Et elle nous décrit cette période de l’après-guerre et l’importance prise très vite par le cinéma. L’inflation était terminée en 1924, dit-elle, mais la passion pour le cinéma est restée. L’UFA dont l’origine remontait à 1917 et dont l’actionnaire principal était la Deutsche Bank, avait créé toute une chaîne de salles de cinéma. A Berlin l’industrie cinématographique emploie, en 1928, 12500 salariés. Mais, ajoute-t-elle, la grande masse des films ne valait pas grand-chose. Et puis l’exode commence très tôt. Lubitsch quitte en 1923 déjà, puis Murnau, Leni et beaucoup d’autres. Bientôt ne resteront plus que les deux ennemis face à face : Lang et Pabst.

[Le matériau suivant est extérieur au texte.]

(* ===== verification/SavestateSpec.v ===== *)
(** The encodings of the snapshot file are read back as they were written, and
    the reader survives any file. *)

From S2P Require Export Savestate.

Definition byte (x : Z) : Prop := 0 ≤ x < 0x100.
#[export] Instance byte_dec x : Decision (byte x) := ltac:(unfold byte; apply _).

(** A file with [b] ahead of [rest]. *)
Definition file_of (b rest : list Z) (err : bool) : File := mkFile (b ++ rest) err.

Lemma read_ahead n b rest err :
  length b = n → savestate_read n (file_of b rest err) = Some (b, mkFile rest err).
Proof.
  intros <-. unfold savestate_read, file_of. cbn [file_data savestate_error].
  rewrite length_app, (proj2 (Nat.leb_le _ _)), orb_true_r by lia.
  by rewrite take_app_length, drop_app_length.
Qed.

(** ** Integers *)

Lemma u8_byte v : byte (u8 v).
Proof. unfold byte, u8. by apply Z.mod_pos_bound. Qed.

Lemma u8_id v : byte v → u8 v = v.
Proof. apply Z.mod_small. Qed.

Lemma shl_byte v n : byte v → 0 ≤ n ≤ 24 → shl32 v n = Z.shiftl v n.
Proof.
  intros Hv Hn. unfold shl32. apply u32_id. unfold w32. rewrite Z.shiftl_mul_pow2 by lia. unfold byte in Hv.
  assert (2 ^ n ≤ 2 ^ 24) by (apply Z.pow_le_mono_r; lia). assert (0 < 2 ^ n) by (apply Z.pow_pos_nonneg; lia).
  change (2 ^ 24) with 0x1000000 in *. nia.
Qed.

Lemma u8_testbit v i : 0 ≤ i → Z.testbit (u8 v) i = (i <? 8) && Z.testbit v i.
Proof.
  intros Hi. unfold u8. change 0x100 with (2 ^ 8). destruct (Z.ltb_spec i 8).
  - by rewrite Z.mod_pow2_bits_low.
  - by rewrite Z.mod_pow2_bits_high by lia.
Qed.

(** The bytes of a value, put together again. *)
Lemma join_bytes v :
  u8 v .| shl32 (u8 (v .>> 8)) 8 .| shl32 (u8 (v .>> 16)) 16 .| shl32 (u8 (v .>> 24)) 24 = u32 v.
Proof.
  rewrite !shl_byte by (try apply u8_byte; lia). apply Z.bits_inj'. intros i Hi.
  rewrite !Z.lor_spec, !Z.shiftl_spec, u32_spec, u8_testbit by done.
  assert (∀ k, 0 ≤ k → Z.testbit (u8 (v .>> k)) (i - k) = (k <=? i) && (i - k <? 8) && Z.testbit v i) as E.
  { intros k Hk. destruct (Z.leb_spec k i); [|by rewrite Z.testbit_neg_r by lia]. cbn [andb].
    rewrite u8_testbit, Z.shiftr_spec by lia. do 2 f_equal. lia. }
  rewrite !E by lia.
  destruct (Z.testbit v i); rewrite ?andb_true_r, ?andb_false_r; [|done].
  destruct (Z.ltb_spec i 8), (Z.leb_spec 8 i), (Z.ltb_spec (i - 8) 8), (Z.leb_spec 16 i), (Z.ltb_spec (i - 16) 8),
    (Z.leb_spec 24 i), (Z.ltb_spec (i - 24) 8), (Z.ltb_spec i 32); done || lia.
Qed.

Lemma join_16 v : u8 v .| shl32 (u8 (v .>> 8)) 8 = v mod 0x10000.
Proof.
  rewrite shl_byte by (try apply u8_byte; lia). apply Z.bits_inj'. intros i Hi.
  change 0x10000 with (2 ^ 16). rewrite Z.lor_spec, Z.shiftl_spec, u8_testbit by done.
  destruct (Z.lt_ge_cases i 8).
  - rewrite Z.mod_pow2_bits_low, (Z.testbit_neg_r _ (i - 8)) by lia.
    rewrite (proj2 (Z.ltb_lt _ _)), orb_false_r by lia. done.
  - rewrite u8_testbit, Z.shiftr_spec, (proj2 (Z.ltb_ge i 8)) by lia. cbn [andb orb].
    replace (i - 8 + 8) with i by lia. destruct (Z.lt_ge_cases i 16).
    + rewrite Z.mod_pow2_bits_low, (proj2 (Z.ltb_lt _ _)) by lia. done.
    + rewrite Z.mod_pow2_bits_high, (proj2 (Z.ltb_ge _ _)) by lia. done.
Qed.

Section integers.
Variables (v : Z) (rest : list Z) (err : bool).

Lemma read_u8 : savestate_read_u8 (file_of (savestate_write_u8 v) rest err) = Some (u8 v, mkFile rest err).
Proof. unfold savestate_read_u8. by rewrite (bind_eq _ _ _ _ _ (read_ahead 1 (savestate_write_u8 v) rest err eq_refl)). Qed.

Lemma read_u16 : savestate_read_u16 (file_of (savestate_write_u16 v) rest err) = Some (v mod 0x10000, mkFile rest err).
Proof.
  unfold savestate_read_u16. rewrite (bind_eq _ _ _ _ _ (read_ahead 2 (savestate_write_u16 v) rest err eq_refl)).
  unfold byte_at. cbn. by rewrite join_16.
Qed.

Lemma read_u32 : savestate_read_u32 (file_of (savestate_write_u32 v) rest err) = Some (u32 v, mkFile rest err).
Proof.
  unfold savestate_read_u32. rewrite (bind_eq _ _ _ _ _ (read_ahead 4 (savestate_write_u32 v) rest err eq_refl)).
  unfold byte_at. cbn. by rewrite join_bytes.
Qed.
End integers.

Lemma file_of_app a b rest err : file_of (a ++ b) rest err = file_of a (b ++ rest) err.
Proof. unfold file_of. by rewrite app_assoc. Qed.

Lemma read_i32 v rest err :
  savestate_read_i32 (file_of (savestate_write_i32 v) rest err) = Some (s32 v, mkFile rest err).
Proof.
  unfold savestate_read_i32, savestate_write_i32. rewrite (bind_eq _ _ _ _ _ (read_u32 _ rest err)), u32_u32.
  unfold s32. by rewrite u32_u32.
Qed.

Lemma u32_shiftr_bit v i : 0 ≤ i → Z.testbit (u32 (v .>> 32)) i = (i <? 32) && Z.testbit v (i + 32).
Proof. intros Hi. by rewrite u32_spec, Z.shiftr_spec by lia. Qed.

Lemma join_64 v : u32 v .| u64 (Z.shiftl (u32 (v .>> 32)) 32) = u64 v.
Proof.
  assert (u64 (Z.shiftl (u32 (v .>> 32)) 32) = Z.shiftl (u32 (v .>> 32)) 32) as ->.
  { apply Z.mod_small. pose proof (u32_w32 (v .>> 32)) as H. unfold w32 in H.
    rewrite Z.shiftl_mul_pow2 by done. change (2 ^ 32) with 0x100000000. lia. }
  apply Z.bits_inj'. intros i Hi. unfold u64. change 0x10000000000000000 with (2 ^ 64).
  rewrite Z.lor_spec, Z.shiftl_spec, u32_spec by done. destruct (Z.lt_ge_cases i 32).
  - rewrite Z.mod_pow2_bits_low, (Z.testbit_neg_r _ (i - 32)), (proj2 (Z.ltb_lt _ _)), orb_false_r by lia. done.
  - rewrite u32_shiftr_bit, (proj2 (Z.ltb_ge i 32)) by lia. cbn [andb orb].
    replace (i - 32 + 32) with i by lia. destruct (Z.lt_ge_cases i 64).
    + rewrite Z.mod_pow2_bits_low, (proj2 (Z.ltb_lt _ _)) by lia. done.
    + rewrite Z.mod_pow2_bits_high, (proj2 (Z.ltb_ge _ _)) by lia. done.
Qed.

Lemma read_u64 v rest err :
  savestate_read_u64 (file_of (savestate_write_u64 v) rest err) = Some (u64 v, mkFile rest err).
Proof.
  unfold savestate_read_u64, savestate_write_u64. rewrite file_of_app.
  rewrite (bind_eq _ _ _ _ _ (read_u32 _ _ err)).
  change (mkFile (savestate_write_u32 (u32 (v .>> 32)) ++ rest) err) with
    (file_of (savestate_write_u32 (u32 (v .>> 32))) rest err).
  rewrite (bind_eq _ _ _ _ _ (read_u32 _ rest err)), !u32_u32. unfold mret, M_ret. by rewrite join_64.
Qed.

(** * Run-length coding *)

Lemma run_tail_spec b tl run :
  0 < run → ∃ k, run_tail b tl run = run + Z.of_nat k ∧ (k ≤ length tl)%nat ∧
    take k tl = replicate k b ∧ (run ≤ 0x7fffffff → run + Z.of_nat k ≤ 0x7fffffff).
Proof.
  revert run. induction tl as [|c tl IH]; intros run Hr; cbn [run_tail].
  { exists 0%nat. cbn. split_and!; lia || done. }
  destruct ((c =? b) && (run <? 0x7fffffff)) eqn:E; [|exists 0%nat; cbn; split_and!; lia || done].
  apply andb_true_iff in E as [->%Z.eqb_eq Hlt%Z.ltb_lt].
  destruct (IH (run + 1) ltac:(lia)) as (k & -> & Hk & Ht & Hle). exists (S k). cbn. rewrite Ht.
  split_and!; [lia | lia | done | lia].
Qed.
Lemma copy_regions_at l h0 h from to n i :
  ForallOrdPairs apart l → Forall (λ '(_, _, n), 0 ≤ n) l → (from, to, n) ∈ l → 0 ≤ i < n →
  get8 (to + i) (copy_regions l h0 h) = get8 (from + i) h0.
Proof.
  intros Ha Hn Hin Hi. revert h. induction l as [|[[from' to'] n'] l IH]; intros h; [by apply not_elem_of_nil in Hin|].
  inversion Ha as [|? ? Hap Ha']; subst. apply list.Forall_cons in Hn as [Hn0 Hn].
  unfold copy_regions. cbn [foldl]. fold (copy_regions l h0 (put_bytes to' (host_bytes from' n' h0) h)).
  apply elem_of_cons in Hin as [E|Hin]; [|by apply IH]. injection E as <- <- <-.
  rewrite copy_regions_other.
  - rewrite get8_copy by done. rewrite decide_True by lia. f_equal. lia.
  - apply list.Forall_forall. intros [[f t] k] Hk.
    pose proof (proj1 (list.Forall_forall _ _) Hap _ Hk) as H. pose proof (proj1 (list.Forall_forall _ _) Hn _ Hk) as H'.
    cbn in H, H'. split; [done | lia].
Qed.

Section load.
Context {D : Type} `{!IoDev D}.
Implicit Types m : Mem D.

(** * The MMU's chunk *)

(** The comparisons select the bank that the [switch] of [cp15_write] does. *)
Lemma load_table_bank_eq b c : load_table_bank b c = table_bank b c.
Proof.
  unfold load_table_bank, table_bank. set (x := translation_table c .& 0x3f000000).
  assert (∃ n, x = Z.shiftl n 24 ∧ 0 ≤ n < 64) as (n & Hx & Hn).
  { exists ((translation_table c .>> 24) .& 0x3f). split.
    - unfold x. change 0x3f000000 with (Z.shiftl 0x3f 24). apply Z.bits_inj'. intros i Hi.
      rewrite Z.land_spec, !Z.shiftl_spec, Z.land_spec by done. destruct (Z.lt_ge_cases i 24).
      + rewrite !(Z.testbit_neg_r _ (i - 24)) by lia. apply andb_false_r.
      + rewrite Z.shiftr_spec by lia. do 2 f_equal. lia.
    - apply (ring_index _ 6). lia. }
  assert (∀ n, n ∈ seqZ 0 64 →
    (∀ A (f : Z → A) d,
      (if Z.shiftl n 24 =? 0x02000000 then f 0
       else if (0x10000000 <=? Z.shiftl n 24) && (Z.shiftl n 24 <=? 0x13000000) then f 1
       else if (0x14000000 <=? Z.shiftl n 24) && (Z.shiftl n 24 <=? 0x17000000) then f 2
       else if (0x18000000 <=? Z.shiftl n 24) && (Z.shiftl n 24 <=? 0x1f000000) then f 3
       else if (0x20000000 <=? Z.shiftl n 24) && (Z.shiftl n 24 <=? 0x2f000000) then f 4
       else if (0x30000000 <=? Z.shiftl n 24) && (Z.shiftl n 24 <=? 0x3f000000) then f 5 else d) =
      switch (Z.shiftl n 24) [(VRAM_chunk, f 0); (SIMM0_0_chunks, f 1); (SIMM0_1_chunks, f 2);
        (SIMM1_chunks, f 3); (SDRAM0_chunks, f 4); (SDRAM1_chunks, f 5)] d)) as H.
  { intros k Hk. let l := eval vm_compute in (seqZ 0 64) in change (seqZ 0 64) with l in Hk.
    repeat (apply elem_of_cons in Hk as [->|Hk]; [intros; reflexivity|]). by apply not_elem_of_nil in Hk. }
  specialize (H n ltac:(apply elem_of_seqZ; lia) CP15 (λ k,
    if k =? 0 then set_tlbrammask (mem_vrammask b .>> 2) (set_tlbram (vram b) c)
    else if k =? 1 then set_tlbrammask (mem_rammask b .>> 2) (set_tlbram (ram00 b) c)
    else if k =? 2 then set_tlbrammask (mem_rammask b .>> 2) (set_tlbram (ram01 b) c)
    else if k =? 3 then set_tlbrammask (0x7ffffff .>> 2) (set_tlbram (ram1 b) c)
    else if k =? 4 then set_tlbrammask (0x7ffffff .>> 2) (set_tlbram (sdram0 b) c)
    else set_tlbrammask (0x7ffffff .>> 2) (set_tlbram (sdram1 b) c)) c).
  rewrite Hx. exact H.
Qed.
(* ===== verification/SnapshotTheorems.v ===== *)
(** What the snapshot code promises: what is written is read back, no file makes
    the reader leave its buffer, and loading a machine's chunks gives that
    machine. *)

From S2P Require Export ArmSave MemTheorems ArmFlat.

(** Every integer field is read back as the value of its width, and the rest
    of the file is left as it was. *)
Theorem integers_round_trip v rest err :
  savestate_read_u8 (file_of (savestate_write_u8 v) rest err) = Some (u8 v, mkFile rest err) ∧
  savestate_read_u16 (file_of (savestate_write_u16 v) rest err) = Some (v mod 0x10000, mkFile rest err) ∧
  savestate_read_u32 (file_of (savestate_write_u32 v) rest err) = Some (u32 v, mkFile rest err) ∧
  savestate_read_i32 (file_of (savestate_write_i32 v) rest err) = Some (s32 v, mkFile rest err) ∧
  savestate_read_u64 (file_of (savestate_write_u64 v) rest err) = Some (u64 v, mkFile rest err).
Proof. split_and!; [apply read_u8 | apply read_u16 | apply read_u32 | apply read_i32 | apply read_u64]. Qed.

(** A payload of less than 2 GB that is run-length encoded decodes to itself,
    in a buffer of its length, and to the last byte of its encoding. *)
Theorem runs_round_trip data buf rest :
  length buf = length data → Z.of_nat (length data) < 0x80000000 → Forall byte data →
  savestate_read_rle buf (file_of (savestate_write_rle data) rest false) = Some (data, mkFile rest false).
Proof. apply rle_round_trip. Qed.

(** C10: whatever the file holds, the decoder ends within as many records as the
    buffer has bytes, and never stores outside the buffer. *)
Theorem any_file_is_survived buf f :
  ∃ buf' f', savestate_read_rle buf f = Some (buf', f') ∧ length buf' = length buf.
Proof. apply read_rle_total. Qed.

(** The CRC computed with the table is the division by the polynomial, bit
    by bit. *)
Theorem crc_is_the_division data : Forall byte data → crc32_buf data = crc_reference data.
Proof. apply crc32_is_reference. Qed.

(** C8: loading the core's chunk into any machine gives the core that was saved:
    every register of every bank, the mode and what is derived from it, and the
    invariant. In a 26-bit mode the low bits of register 16 have to agree with
    the mode. *)
Theorem core_snapshot_round_trip {S P : Type} `{!MemSys S P, !HostSys S P, !MemSysOk S P, !HostSysOk S P}
    (s m : Mach S P) rest err :
  core_inv s → valid_mode (mode (arm s)) →
  (ARM_MODE_32 (mode (arm s)) = false → reg (arm s) !!! 16 .& 0x1f = mode (arm s)) →
  flags_are_bytes (arm s) → words (arm m) →
  ∃ m', arm_loadstate (file_of (arm_savestate (arm s)) rest err, m) = Some (tt, (mkFile rest err, m')) ∧
        same_core s m' ∧ core_inv m'.
Proof. intros Hs Hv H26 Hf Hm. by apply (snapshot_core (arm s) m rest err s). Qed.

(** C17: loading the MMU's chunk gives its registers, finds the table in the bank
    it was in, and leaves the caches coherent with that table. *)
Theorem mmu_snapshot_round_trip {D : Type} `{!IoDev D} c rest err (m : Mem D) :
  cp15_inv c → table_known (board m) c → rings m →
  ∃ m', cp15_loadstate (file_of (cp15_savestate c) rest err, m) = Some (tt, (mkFile rest err, m')) ∧
    coherent m' ∧ cp15_inv (cp15 m') ∧ board m' = board m ∧ host m' = host m ∧ memmode m' = memmode m ∧
    ctrl (cp15 m') = ctrl c ∧ translation_table (cp15 m') = translation_table c ∧
    domain_access_control (cp15 m') = domain_access_control c ∧ fault_status (cp15 m') = fault_status c ∧
    fault_address (cp15 m') = fault_address c ∧ mmu (cp15 m') = mmu c ∧
    tlbram (cp15 m') = tlbram c ∧ tlbrammask (cp15 m') = tlbrammask c.
Proof. apply cp15_snapshot. Qed.

(** C9: loading memory's chunk into a machine with the same memory fitted gives
    every byte of every bank, wherever the host has put the banks; and if the
    caches were empty they agree with the memory loaded. *)
Theorem memory_snapshot_round_trip {D : Type} `{!IoDev D} (m0 m : Mem D) rest :
  same_sizes (board m0) (board m) → small (bank_size (board m0)) → small (vram_bytes (board m0)) →
  ForallOrdPairs apart (regions (board m0) (board m)) →
  ∃ m', mem_loadstate (file_of (mem_savestate m0) rest false, m) = Some (tt, (mkFile rest false, m')) ∧
    (∀ from to n i, (from, to, n) ∈ regions (board m0) (board m) → 0 ≤ i < n →
       get8 (to + i) (host m') = get8 (from + i) (host m0)) ∧
    (flushed m → rings m → coherent m').
Proof. apply mem_snapshot. Qed.

(** The core just after a reset, and after a snapshot of it is loaded. *)
Definition reset_core : Mach flat unit :=
  match arm_reset CPUModel_SA110 (flat_machine 0 1 ∅ ∅) with Some (_, m) => m | None => flat_machine 0x10 1 ∅ ∅ end.
Definition resumed_core : Mach flat unit :=
  match arm_loadstate (file_of (arm_savestate (arm reset_core)) [] false, flat_machine 0 1 ∅ ∅) with
  | Some (_, (_, m)) => m | None => reset_core end.

(** Of one core the snapshot is not exact: after a reset register 16 names a
    32-bit mode while the core is in a 26-bit one, and loading clears that bit. *)
Theorem reset_snapshot_differs :
  mode (arm reset_core) = 3 ∧ mode (arm resumed_core) = 3 ∧
  reg (arm reset_core) !!! 16 = 0xd3 ∧ reg (arm resumed_core) !!! 16 = 0xc3.
Proof. split_and!; by vm_compute. Qed.

(** * Witnesses *)

Lemma runs_round_trip_witness :
  savestate_read_rle (replicate 40 7) (file_of (savestate_write_rle ([1; 2] ++ replicate 37 0 ++ [9])) [5] false) =
    Some ([1; 2] ++ replicate 37 0 ++ [9], mkFile [5] false).
Proof. apply runs_round_trip; [done | by vm_compute |]. apply (bool_decide_eq_true_1 _). by vm_compute. Defined.

Lemma crc_is_the_division_witness :
  crc32_buf [49; 50; 51; 52; 53; 54; 55; 56; 57] = 0xcbf43926 ∧
  crc32_buf [49; 50; 51; 52; 53; 54; 55; 56; 57] = crc_reference [49; 50; 51; 52; 53; 54; 55; 56; 57].
Proof. split; [by vm_compute|]. apply crc_is_the_division. apply (bool_decide_eq_true_1 _). by vm_compute. Defined.

Lemma core_snapshot_round_trip_witness :
  let s := flat_machine 0x12 1 (array 0 [1; 2; 3; 4; 5; 6; 7; 8; 9; 10; 11; 12; 13; 14; 15; 0x8000; 0x92]) ∅ in
  ∃ m', arm_loadstate (file_of (arm_savestate (arm s)) [] false, flat_machine 0 1 ∅ ∅) =
          Some (tt, (mkFile [] false, m')) ∧ same_core s m' ∧ core_inv m'.
Proof.
  apply (core_snapshot_round_trip (S:=flat) (P:=unit)).
  - apply flat_checked. by vm_compute.
  - split; [by vm_compute|]. right. right. left. by vm_compute.
  - by vm_compute.
  - split_and!; by vm_compute.
  - apply (bi_words (flat_machine 0 1 ∅ ∅)). apply flat_checked. by vm_compute.
Defined.

Lemma mmu_snapshot_round_trip_witness :
  ∃ m', cp15_loadstate (file_of (cp15_savestate (test_cp15 true)) [] false, test_mem false) =
      Some (tt, (mkFile [] false, m')) ∧ coherent m' ∧ tlbram (cp15 m') = 0x200000000.
Proof.
  destruct (mmu_snapshot_round_trip (D:=unit) (test_cp15 true) [] false (test_mem false))
    as (m' & Hr & Hc & _ & _ & _ & _ & _ & _ & _ & _ & _ & _ & Ht & _).
  - exact (test_cp15_inv true).
  - intros r k. by vm_compute.
  - exact (test_rings true false (test_host test_words)).
  - exists m'. split_and!; [exact Hr | exact Hc | exact Ht].
Defined.

(** A machine with 4 KB in each bank, before and after. *)
Definition tiny_board (r00 r01 : Z) : Board :=
  mkBoard 0 0 r00 r01 0 0 0 0 0 0xfff 0 0x1fffffff Model_RPCSA110 IOMDType_IOMD.
Definition tiny_mem (r00 r01 : Z) (h : gmap Z Z) : Mem unit := set_board (tiny_board r00 r01) (test_memory false true h).

Lemma memory_snapshot_round_trip_witness :
  ∃ m', mem_loadstate (file_of (mem_savestate (tiny_mem 0x10000 0x20000 {[ 0x10123 := 5 ]})) [] false,
          tiny_mem 0x50000 0x40000 ∅) = Some (tt, (mkFile [] false, m')) ∧
    get8 0x50123 (host m') = 5 ∧ coherent m'.
Proof.
  assert (regions (board (tiny_mem 0x10000 0x20000 {[ 0x10123 := 5 ]})) (board (tiny_mem 0x50000 0x40000 ∅)) =
    [(0x10000, 0x50000, 0x1000); (0x20000, 0x40000, 0x1000)]) as E by by vm_compute.
  destruct (memory_snapshot_round_trip (D:=unit) (tiny_mem 0x10000 0x20000 {[ 0x10123 := 5 ]}) (tiny_mem 0x50000 0x40000 ∅) [])
    as (m' & Hr & Hb & Hc).
  - split; by vm_compute.
  - by vm_compute.
  - by vm_compute.
  - rewrite E. apply FOP_cons; [|by repeat constructor]. apply list.Forall_cons; split; [by right | by apply list.Forall_nil].
  - exists m'. split_and!; [exact Hr | |].
    + clear Hr Hc. rewrite E in Hb. specialize (Hb 0x10000 0x50000 0x1000 0x123 (list_elem_of_here _ _) ltac:(by vm_compute)).
      transitivity (get8 (0x10000 + 0x123) {[ 0x10123 := 5 ]}); [exact Hb | by vm_compute].
    + clear Hr. apply Hc; [destruct (test_flushed false true ∅); by split | exact (test_rings false true ∅)].
Defined.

Elle raconte également le retentissement qu’a eu à Berlin la présentation, en 1926 (le film avait été tourné en 1925), du Cuirassé Potemkine (encore un film que nous allons revoir ces jours-ci, toujours grâce à la Cinémathèque de Luxembourg) et l’importance que le film d’Eisenstein avait eu pour l’intelligentsia allemande de gauche (et elle et son frère en faisaient partie), une intelligentsia qui avait perdu tout espoir dans la Révolution après les répressions sanglantes des Républiques des conseils ouvriers de 1919 (lorsqu’elle arrive à Munich, on lui demande si elle est une parente du Eisner, Président de l’éphémère République de Munich. Non, dit-elle, hélas. J’aurais pourtant été honorée d’être sa parente). L’importance aussi du film sur le plan artistique. Les acteurs : naturels, populaires, personnages bruts de la rue ou de la campagne. Le montage : filmique et non théâtral. Tout à coup on comprend que c’est le rythme du film qui compte pour le montage, et non la chronologie d’une scène de théâtre. C’est bête, dit-elle, mais il fallait y penser. Elle rencontre Eisenstein en personne en 1928. Un homme très cultivé, dit-elle, qui a beaucoup lu, doué en langues, et plein d’humour. Elle raconte aussi l’histoire du fiasco de Viva Mexico et le rôle pas très glorieux qu’y joue le grand écrivain « socialiste » américain, pourtant si fier de sa position toujours très morale et moralisateur pour les autres – quant à l’alcoolisme par exemple, de London et de beaucoup d’autres - l’écrivain Upton Sinclair (un aspect de l’histoire que je ne connaissais pas et dont Eisenstein ne parle pas dans son livre déjà cité, Notes of a Film Director). Sinclair finance le film. Mais, bien avant qu’il ne soit terminé, Staline exige qu’Eisenstein rentre en Russie soviétique. Eisenstein hésite, mais il reste communiste, et surtout russe, et ne veut pas vivre une vie d’exilé. Alors il rentre, en passant par Berlin où Lotte Eisner peut longuement s’expliquer avec lui en 1932. Il est déjà très désabusé par le système stalinien. Il espère néanmoins que Sinclair va lui envoyer les bobines tournées et qu’il pourra en entreprendre le montage en Russie. Mais Sinclair a peur de ne pas rentrer dans ses fonds. Il garde les morceaux filmés. Et les vend séparément.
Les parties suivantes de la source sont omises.